--- START ---

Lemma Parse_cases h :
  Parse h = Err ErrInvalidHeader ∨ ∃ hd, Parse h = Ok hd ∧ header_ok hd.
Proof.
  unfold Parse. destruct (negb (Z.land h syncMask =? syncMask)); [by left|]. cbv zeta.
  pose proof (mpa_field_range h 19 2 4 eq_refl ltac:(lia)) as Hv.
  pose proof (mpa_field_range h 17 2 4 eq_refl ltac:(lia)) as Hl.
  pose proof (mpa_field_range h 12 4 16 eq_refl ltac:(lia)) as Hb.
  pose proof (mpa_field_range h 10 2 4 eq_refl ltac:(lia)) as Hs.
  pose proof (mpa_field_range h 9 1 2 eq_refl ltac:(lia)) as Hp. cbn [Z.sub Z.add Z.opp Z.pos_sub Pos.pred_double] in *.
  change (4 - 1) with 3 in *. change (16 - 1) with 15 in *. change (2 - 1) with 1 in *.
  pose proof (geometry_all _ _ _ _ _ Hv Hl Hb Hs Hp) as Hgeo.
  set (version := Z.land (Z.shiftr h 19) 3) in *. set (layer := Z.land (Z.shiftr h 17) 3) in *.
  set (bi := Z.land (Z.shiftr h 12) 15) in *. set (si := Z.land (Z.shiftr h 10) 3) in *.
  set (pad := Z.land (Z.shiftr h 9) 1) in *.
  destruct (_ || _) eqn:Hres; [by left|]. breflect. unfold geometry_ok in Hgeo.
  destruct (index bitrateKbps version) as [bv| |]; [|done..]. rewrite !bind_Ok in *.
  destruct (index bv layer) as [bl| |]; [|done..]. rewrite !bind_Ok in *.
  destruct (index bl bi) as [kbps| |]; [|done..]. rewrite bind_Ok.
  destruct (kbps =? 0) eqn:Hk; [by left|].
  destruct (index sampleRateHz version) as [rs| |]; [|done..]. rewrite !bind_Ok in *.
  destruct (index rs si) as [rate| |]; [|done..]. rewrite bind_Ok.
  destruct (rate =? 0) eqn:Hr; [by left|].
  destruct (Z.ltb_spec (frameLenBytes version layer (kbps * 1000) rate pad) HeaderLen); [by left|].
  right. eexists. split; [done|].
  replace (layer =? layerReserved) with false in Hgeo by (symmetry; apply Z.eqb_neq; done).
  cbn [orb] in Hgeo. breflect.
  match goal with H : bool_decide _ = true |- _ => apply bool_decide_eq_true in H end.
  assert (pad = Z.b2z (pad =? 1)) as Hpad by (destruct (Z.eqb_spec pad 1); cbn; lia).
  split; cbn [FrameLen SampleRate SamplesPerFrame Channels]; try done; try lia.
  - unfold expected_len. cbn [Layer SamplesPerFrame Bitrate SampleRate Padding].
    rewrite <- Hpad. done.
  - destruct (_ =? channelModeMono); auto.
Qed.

--- END ---
--- START ---

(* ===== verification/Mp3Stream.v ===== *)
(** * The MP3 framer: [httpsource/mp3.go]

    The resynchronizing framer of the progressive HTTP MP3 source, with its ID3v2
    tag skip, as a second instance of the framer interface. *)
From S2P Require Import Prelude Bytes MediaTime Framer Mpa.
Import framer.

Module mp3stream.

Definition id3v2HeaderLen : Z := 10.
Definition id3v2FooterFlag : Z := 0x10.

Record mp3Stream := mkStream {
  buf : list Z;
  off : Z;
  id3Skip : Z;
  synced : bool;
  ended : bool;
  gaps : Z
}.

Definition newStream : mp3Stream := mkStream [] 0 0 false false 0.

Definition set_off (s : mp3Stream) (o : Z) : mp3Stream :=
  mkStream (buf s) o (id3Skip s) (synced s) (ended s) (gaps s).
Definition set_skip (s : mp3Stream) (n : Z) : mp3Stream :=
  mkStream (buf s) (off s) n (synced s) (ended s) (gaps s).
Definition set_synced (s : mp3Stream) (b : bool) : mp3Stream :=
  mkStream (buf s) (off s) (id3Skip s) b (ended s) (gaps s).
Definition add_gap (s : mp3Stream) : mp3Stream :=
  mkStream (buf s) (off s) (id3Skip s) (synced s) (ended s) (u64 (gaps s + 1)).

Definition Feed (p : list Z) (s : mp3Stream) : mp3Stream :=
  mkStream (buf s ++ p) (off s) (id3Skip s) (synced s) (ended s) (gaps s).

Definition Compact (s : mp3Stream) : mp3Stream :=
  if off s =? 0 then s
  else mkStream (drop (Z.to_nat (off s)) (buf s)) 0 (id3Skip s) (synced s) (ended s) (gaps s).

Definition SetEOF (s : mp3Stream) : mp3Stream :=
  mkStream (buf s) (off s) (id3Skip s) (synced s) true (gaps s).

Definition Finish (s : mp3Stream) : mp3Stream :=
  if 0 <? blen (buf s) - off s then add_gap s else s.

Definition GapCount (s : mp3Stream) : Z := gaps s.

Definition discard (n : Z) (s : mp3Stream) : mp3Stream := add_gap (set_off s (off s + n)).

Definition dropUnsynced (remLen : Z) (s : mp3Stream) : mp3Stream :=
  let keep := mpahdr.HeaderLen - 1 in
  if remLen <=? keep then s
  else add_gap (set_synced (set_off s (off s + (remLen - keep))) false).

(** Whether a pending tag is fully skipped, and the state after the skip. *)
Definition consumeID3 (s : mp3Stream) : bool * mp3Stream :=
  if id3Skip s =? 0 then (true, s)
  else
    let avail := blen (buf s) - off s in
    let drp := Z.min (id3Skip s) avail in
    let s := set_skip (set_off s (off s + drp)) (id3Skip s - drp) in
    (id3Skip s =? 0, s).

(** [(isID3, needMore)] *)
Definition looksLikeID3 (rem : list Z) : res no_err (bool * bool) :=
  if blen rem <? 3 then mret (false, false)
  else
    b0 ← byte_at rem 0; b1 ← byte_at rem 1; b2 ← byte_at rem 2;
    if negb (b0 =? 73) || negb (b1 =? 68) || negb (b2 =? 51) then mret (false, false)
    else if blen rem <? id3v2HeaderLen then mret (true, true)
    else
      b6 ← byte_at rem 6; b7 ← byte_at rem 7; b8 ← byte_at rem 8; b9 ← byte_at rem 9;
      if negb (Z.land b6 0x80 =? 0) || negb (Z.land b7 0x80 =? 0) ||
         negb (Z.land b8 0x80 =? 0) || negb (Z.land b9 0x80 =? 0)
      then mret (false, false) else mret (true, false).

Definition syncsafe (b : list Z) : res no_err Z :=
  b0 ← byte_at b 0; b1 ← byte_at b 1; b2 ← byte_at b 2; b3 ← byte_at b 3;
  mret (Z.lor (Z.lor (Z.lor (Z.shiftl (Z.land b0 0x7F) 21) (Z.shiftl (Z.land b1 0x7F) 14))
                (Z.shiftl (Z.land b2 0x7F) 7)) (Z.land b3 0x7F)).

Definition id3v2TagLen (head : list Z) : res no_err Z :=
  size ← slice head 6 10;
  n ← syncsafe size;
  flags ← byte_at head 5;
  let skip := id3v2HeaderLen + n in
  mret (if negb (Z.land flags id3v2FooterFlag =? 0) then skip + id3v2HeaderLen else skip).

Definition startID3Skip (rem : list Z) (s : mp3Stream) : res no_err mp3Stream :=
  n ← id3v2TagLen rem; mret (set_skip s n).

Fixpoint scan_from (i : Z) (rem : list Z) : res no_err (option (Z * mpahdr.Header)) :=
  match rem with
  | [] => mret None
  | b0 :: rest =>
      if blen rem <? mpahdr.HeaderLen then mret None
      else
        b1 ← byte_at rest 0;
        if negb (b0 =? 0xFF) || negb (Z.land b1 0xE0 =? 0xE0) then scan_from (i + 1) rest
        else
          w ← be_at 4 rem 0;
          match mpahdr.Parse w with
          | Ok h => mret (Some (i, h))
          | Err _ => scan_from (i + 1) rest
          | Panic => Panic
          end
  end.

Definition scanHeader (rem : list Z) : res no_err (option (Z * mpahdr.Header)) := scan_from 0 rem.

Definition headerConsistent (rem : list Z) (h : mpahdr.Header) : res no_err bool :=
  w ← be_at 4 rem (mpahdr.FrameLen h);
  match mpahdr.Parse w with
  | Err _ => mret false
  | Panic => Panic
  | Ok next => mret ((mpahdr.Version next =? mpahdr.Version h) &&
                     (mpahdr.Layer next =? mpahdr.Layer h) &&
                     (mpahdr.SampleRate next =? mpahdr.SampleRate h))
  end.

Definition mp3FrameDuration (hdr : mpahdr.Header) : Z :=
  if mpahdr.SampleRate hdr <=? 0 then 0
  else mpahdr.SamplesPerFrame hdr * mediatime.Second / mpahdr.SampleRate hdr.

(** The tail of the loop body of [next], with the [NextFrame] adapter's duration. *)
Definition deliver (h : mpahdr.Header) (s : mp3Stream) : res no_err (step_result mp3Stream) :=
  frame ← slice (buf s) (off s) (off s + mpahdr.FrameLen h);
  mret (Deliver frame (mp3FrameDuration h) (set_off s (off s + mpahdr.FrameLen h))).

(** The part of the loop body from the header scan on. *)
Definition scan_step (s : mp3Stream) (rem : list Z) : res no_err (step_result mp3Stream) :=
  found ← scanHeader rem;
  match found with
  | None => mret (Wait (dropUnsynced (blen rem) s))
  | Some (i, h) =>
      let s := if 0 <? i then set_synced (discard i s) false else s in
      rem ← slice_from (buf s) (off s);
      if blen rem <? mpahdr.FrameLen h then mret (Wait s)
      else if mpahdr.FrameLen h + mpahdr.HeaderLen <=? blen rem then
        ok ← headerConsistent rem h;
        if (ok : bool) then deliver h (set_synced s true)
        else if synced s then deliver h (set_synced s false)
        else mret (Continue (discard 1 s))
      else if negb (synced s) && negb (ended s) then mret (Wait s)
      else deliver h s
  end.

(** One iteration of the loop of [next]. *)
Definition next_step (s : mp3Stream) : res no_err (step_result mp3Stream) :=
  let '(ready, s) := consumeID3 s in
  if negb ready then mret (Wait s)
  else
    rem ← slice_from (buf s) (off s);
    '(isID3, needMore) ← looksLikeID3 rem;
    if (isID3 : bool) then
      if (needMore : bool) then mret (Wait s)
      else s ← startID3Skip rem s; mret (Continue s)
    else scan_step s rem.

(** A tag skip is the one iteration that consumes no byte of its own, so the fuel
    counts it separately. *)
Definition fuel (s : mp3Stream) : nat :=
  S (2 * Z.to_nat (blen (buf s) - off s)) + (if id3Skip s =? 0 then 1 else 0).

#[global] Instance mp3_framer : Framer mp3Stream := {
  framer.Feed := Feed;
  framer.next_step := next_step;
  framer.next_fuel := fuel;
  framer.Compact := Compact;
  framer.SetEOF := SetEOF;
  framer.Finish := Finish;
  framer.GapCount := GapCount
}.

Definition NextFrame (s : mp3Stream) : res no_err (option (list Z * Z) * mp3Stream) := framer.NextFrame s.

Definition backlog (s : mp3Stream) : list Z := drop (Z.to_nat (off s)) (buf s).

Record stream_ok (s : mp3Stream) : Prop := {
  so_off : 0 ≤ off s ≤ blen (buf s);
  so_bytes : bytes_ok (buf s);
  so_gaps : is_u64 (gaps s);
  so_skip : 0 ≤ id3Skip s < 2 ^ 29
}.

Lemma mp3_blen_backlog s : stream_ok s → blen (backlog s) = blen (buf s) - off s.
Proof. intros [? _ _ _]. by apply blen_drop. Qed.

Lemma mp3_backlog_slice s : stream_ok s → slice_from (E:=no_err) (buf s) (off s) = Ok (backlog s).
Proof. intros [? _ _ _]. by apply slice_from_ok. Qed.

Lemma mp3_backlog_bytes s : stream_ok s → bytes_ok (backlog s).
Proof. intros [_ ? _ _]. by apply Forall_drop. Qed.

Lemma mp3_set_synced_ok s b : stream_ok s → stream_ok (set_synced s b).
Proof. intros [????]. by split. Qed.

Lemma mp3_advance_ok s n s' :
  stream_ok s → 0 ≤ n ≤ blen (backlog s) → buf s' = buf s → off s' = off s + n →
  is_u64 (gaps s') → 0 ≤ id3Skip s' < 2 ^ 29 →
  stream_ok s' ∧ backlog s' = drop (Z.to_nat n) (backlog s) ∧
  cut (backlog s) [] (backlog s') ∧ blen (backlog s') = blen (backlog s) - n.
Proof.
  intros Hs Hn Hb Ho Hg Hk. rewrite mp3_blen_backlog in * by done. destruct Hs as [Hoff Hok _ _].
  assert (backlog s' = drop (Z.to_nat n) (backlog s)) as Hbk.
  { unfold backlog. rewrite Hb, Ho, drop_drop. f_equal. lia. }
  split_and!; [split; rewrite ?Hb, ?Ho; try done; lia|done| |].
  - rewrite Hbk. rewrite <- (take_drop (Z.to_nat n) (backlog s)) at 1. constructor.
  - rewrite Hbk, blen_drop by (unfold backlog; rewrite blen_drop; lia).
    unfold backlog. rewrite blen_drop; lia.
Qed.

--- END ---
--- START ---

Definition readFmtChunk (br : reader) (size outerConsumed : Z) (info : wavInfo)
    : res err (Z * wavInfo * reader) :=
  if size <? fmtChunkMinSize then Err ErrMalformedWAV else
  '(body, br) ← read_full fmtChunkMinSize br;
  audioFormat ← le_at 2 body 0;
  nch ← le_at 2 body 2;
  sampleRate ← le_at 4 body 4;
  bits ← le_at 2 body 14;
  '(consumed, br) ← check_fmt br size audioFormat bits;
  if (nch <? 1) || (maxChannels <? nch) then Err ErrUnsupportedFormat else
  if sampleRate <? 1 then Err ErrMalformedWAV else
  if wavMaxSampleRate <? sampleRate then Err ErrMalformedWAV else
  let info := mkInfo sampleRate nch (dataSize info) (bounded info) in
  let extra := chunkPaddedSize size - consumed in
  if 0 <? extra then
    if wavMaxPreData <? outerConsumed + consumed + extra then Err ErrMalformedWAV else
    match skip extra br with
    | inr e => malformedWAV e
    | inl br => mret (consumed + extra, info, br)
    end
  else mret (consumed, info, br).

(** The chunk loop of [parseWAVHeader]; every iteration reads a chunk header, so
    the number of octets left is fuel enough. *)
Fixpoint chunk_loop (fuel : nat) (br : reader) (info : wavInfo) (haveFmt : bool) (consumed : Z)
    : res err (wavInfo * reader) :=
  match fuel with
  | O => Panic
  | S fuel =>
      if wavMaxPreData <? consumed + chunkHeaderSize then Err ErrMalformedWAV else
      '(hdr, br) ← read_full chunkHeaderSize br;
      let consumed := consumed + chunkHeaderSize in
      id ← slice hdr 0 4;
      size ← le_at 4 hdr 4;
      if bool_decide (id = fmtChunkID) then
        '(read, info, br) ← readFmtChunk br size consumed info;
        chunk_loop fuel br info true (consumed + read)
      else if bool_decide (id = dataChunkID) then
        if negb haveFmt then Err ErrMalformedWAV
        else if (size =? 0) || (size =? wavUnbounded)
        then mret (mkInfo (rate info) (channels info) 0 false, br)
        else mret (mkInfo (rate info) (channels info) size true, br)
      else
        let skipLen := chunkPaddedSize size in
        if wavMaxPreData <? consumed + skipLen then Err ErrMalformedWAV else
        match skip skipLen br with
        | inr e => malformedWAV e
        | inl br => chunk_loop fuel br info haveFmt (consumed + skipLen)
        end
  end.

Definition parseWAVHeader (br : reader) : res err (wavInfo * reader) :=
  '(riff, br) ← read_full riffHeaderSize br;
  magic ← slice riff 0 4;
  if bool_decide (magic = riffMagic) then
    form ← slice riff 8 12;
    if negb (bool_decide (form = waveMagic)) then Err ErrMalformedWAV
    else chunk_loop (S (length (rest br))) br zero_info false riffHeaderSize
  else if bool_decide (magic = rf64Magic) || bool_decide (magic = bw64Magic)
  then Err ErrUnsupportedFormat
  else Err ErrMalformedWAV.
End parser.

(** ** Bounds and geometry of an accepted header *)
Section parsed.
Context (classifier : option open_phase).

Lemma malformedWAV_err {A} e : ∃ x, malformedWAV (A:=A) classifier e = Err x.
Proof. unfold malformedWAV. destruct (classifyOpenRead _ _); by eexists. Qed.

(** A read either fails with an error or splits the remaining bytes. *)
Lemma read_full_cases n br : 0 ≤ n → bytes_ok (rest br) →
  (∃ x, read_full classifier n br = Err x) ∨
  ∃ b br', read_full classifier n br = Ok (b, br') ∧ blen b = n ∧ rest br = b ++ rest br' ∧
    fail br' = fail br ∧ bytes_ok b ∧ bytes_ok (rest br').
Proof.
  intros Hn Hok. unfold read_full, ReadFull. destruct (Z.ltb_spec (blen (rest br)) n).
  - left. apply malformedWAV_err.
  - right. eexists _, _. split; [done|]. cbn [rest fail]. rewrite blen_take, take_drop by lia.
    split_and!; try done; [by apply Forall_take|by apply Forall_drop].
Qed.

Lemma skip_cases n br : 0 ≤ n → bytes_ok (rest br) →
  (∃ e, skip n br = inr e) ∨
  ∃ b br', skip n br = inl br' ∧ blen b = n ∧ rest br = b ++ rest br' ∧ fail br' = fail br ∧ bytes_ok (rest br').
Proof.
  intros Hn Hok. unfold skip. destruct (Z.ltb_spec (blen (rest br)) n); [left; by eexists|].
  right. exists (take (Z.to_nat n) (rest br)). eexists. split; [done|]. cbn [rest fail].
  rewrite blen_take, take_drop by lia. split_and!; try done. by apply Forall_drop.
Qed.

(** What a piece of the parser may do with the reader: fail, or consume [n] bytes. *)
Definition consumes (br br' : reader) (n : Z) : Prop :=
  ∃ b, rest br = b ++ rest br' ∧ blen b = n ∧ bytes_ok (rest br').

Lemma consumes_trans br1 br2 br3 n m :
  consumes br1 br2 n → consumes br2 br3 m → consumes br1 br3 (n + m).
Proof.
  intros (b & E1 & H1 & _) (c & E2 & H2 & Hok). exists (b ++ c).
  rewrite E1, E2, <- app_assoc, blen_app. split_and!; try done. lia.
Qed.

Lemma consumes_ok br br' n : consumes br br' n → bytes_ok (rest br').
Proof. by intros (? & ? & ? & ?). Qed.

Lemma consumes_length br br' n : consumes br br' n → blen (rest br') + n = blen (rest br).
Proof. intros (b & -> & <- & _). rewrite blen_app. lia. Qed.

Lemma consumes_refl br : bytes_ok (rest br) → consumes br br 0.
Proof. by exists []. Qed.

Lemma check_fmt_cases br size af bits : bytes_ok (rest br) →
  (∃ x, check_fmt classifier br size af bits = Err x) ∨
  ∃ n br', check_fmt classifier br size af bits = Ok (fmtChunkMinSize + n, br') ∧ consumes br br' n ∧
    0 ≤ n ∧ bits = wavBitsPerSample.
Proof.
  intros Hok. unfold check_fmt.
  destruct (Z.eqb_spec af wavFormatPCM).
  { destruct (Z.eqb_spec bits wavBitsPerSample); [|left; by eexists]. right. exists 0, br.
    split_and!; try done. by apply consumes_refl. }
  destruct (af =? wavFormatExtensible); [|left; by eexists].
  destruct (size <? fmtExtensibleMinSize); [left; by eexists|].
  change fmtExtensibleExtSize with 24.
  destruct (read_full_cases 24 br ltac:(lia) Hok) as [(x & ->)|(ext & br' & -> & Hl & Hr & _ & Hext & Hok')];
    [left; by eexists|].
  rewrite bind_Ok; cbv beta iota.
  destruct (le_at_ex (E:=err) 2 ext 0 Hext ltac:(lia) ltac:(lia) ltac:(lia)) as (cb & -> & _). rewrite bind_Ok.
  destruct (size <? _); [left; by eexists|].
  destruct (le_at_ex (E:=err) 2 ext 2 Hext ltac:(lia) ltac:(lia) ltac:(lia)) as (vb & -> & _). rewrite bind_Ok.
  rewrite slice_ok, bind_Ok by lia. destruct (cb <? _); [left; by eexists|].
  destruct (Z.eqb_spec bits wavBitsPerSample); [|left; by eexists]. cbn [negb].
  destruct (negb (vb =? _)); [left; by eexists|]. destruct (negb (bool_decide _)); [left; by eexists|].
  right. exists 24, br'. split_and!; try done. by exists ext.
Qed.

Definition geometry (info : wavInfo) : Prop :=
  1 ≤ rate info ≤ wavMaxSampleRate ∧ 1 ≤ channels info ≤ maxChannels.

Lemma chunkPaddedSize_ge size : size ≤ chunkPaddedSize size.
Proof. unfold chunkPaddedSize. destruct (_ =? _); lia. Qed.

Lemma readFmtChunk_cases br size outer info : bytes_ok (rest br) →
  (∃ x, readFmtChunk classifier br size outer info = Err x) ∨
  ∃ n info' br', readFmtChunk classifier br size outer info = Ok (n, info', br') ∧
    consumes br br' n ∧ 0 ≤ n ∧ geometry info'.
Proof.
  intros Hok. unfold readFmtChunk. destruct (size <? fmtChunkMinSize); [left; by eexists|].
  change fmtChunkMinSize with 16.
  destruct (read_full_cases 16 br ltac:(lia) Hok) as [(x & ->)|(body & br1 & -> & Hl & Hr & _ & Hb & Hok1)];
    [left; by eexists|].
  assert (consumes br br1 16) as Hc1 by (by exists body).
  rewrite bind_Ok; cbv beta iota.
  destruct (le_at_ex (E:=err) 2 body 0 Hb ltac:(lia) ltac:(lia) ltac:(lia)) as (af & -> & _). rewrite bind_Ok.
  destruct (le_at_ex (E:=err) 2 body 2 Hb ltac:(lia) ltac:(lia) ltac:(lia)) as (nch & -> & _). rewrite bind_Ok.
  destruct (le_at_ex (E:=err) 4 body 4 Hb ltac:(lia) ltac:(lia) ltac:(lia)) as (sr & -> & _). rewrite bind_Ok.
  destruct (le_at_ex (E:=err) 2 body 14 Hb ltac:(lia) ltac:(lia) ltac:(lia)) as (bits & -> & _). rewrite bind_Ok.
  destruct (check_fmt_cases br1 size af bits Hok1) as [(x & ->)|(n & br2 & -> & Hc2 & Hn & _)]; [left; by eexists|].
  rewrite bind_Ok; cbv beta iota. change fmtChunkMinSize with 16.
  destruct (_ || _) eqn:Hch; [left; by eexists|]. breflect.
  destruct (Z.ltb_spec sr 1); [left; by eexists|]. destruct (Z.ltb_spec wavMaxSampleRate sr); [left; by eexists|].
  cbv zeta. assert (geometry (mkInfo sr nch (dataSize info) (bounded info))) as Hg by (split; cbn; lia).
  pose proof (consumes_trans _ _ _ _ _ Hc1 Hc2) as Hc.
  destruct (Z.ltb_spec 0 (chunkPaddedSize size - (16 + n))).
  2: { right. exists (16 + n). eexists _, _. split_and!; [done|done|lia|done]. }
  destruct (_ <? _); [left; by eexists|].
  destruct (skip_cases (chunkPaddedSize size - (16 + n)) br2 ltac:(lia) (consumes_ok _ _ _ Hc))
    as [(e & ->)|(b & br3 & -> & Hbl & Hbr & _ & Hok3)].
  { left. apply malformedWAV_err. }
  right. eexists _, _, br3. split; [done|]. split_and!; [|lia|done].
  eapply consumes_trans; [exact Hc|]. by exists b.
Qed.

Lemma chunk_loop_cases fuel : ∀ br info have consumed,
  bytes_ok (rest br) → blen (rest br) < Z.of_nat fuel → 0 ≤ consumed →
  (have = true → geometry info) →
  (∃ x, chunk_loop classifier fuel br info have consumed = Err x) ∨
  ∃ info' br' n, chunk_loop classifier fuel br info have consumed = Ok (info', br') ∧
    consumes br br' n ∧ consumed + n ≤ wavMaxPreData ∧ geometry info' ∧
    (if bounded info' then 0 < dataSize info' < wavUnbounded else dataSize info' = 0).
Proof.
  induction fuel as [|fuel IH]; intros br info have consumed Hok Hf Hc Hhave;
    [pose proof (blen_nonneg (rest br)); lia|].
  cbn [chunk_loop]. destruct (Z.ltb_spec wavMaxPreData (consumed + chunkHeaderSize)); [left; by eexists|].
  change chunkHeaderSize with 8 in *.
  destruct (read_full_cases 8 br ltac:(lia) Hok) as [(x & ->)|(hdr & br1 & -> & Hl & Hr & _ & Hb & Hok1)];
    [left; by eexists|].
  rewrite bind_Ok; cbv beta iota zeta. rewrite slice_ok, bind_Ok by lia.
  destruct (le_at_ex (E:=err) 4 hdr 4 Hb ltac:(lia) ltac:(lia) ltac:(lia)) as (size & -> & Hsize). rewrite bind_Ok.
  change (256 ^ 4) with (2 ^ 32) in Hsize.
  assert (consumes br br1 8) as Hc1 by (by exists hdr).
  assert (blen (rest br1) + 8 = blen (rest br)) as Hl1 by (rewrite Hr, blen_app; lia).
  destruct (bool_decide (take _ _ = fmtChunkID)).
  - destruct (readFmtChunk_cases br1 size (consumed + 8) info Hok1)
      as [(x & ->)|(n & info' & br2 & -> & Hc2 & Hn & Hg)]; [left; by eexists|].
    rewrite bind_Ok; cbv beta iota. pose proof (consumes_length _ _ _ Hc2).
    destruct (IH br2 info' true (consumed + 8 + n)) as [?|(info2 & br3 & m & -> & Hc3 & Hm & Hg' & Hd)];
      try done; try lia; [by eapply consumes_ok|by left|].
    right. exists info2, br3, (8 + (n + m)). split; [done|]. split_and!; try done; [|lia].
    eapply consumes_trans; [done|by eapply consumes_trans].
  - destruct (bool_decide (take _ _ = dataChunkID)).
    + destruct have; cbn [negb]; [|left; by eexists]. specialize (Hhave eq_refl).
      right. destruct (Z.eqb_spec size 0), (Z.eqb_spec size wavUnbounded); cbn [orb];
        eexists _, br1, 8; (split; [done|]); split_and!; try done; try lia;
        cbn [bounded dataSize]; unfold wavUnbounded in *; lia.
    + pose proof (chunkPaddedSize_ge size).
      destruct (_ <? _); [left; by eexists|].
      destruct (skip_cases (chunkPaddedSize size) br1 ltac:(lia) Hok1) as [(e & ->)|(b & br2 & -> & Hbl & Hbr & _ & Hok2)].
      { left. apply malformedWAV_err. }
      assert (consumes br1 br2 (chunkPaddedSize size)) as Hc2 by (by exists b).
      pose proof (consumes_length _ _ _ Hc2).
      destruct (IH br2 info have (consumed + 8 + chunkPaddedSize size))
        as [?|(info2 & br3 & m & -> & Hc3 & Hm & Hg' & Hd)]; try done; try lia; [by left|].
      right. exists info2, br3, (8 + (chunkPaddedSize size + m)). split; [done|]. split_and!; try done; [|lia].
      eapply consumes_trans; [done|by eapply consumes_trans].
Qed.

--- END ---

_Task prompt:_
Output exactly the lines of the material above from the one containing "size ← slice head 6 10;" up to and including the one containing "mret (if negb".

_Response to this exercise:_
  size ← slice head 6 10;
  n ← syncsafe size;
  flags ← byte_at head 5;
  let skip := id3v2HeaderLen + n in
  mret (if negb (Z.land flags id3v2FooterFlag =? 0) then skip + id3v2HeaderLen else skip).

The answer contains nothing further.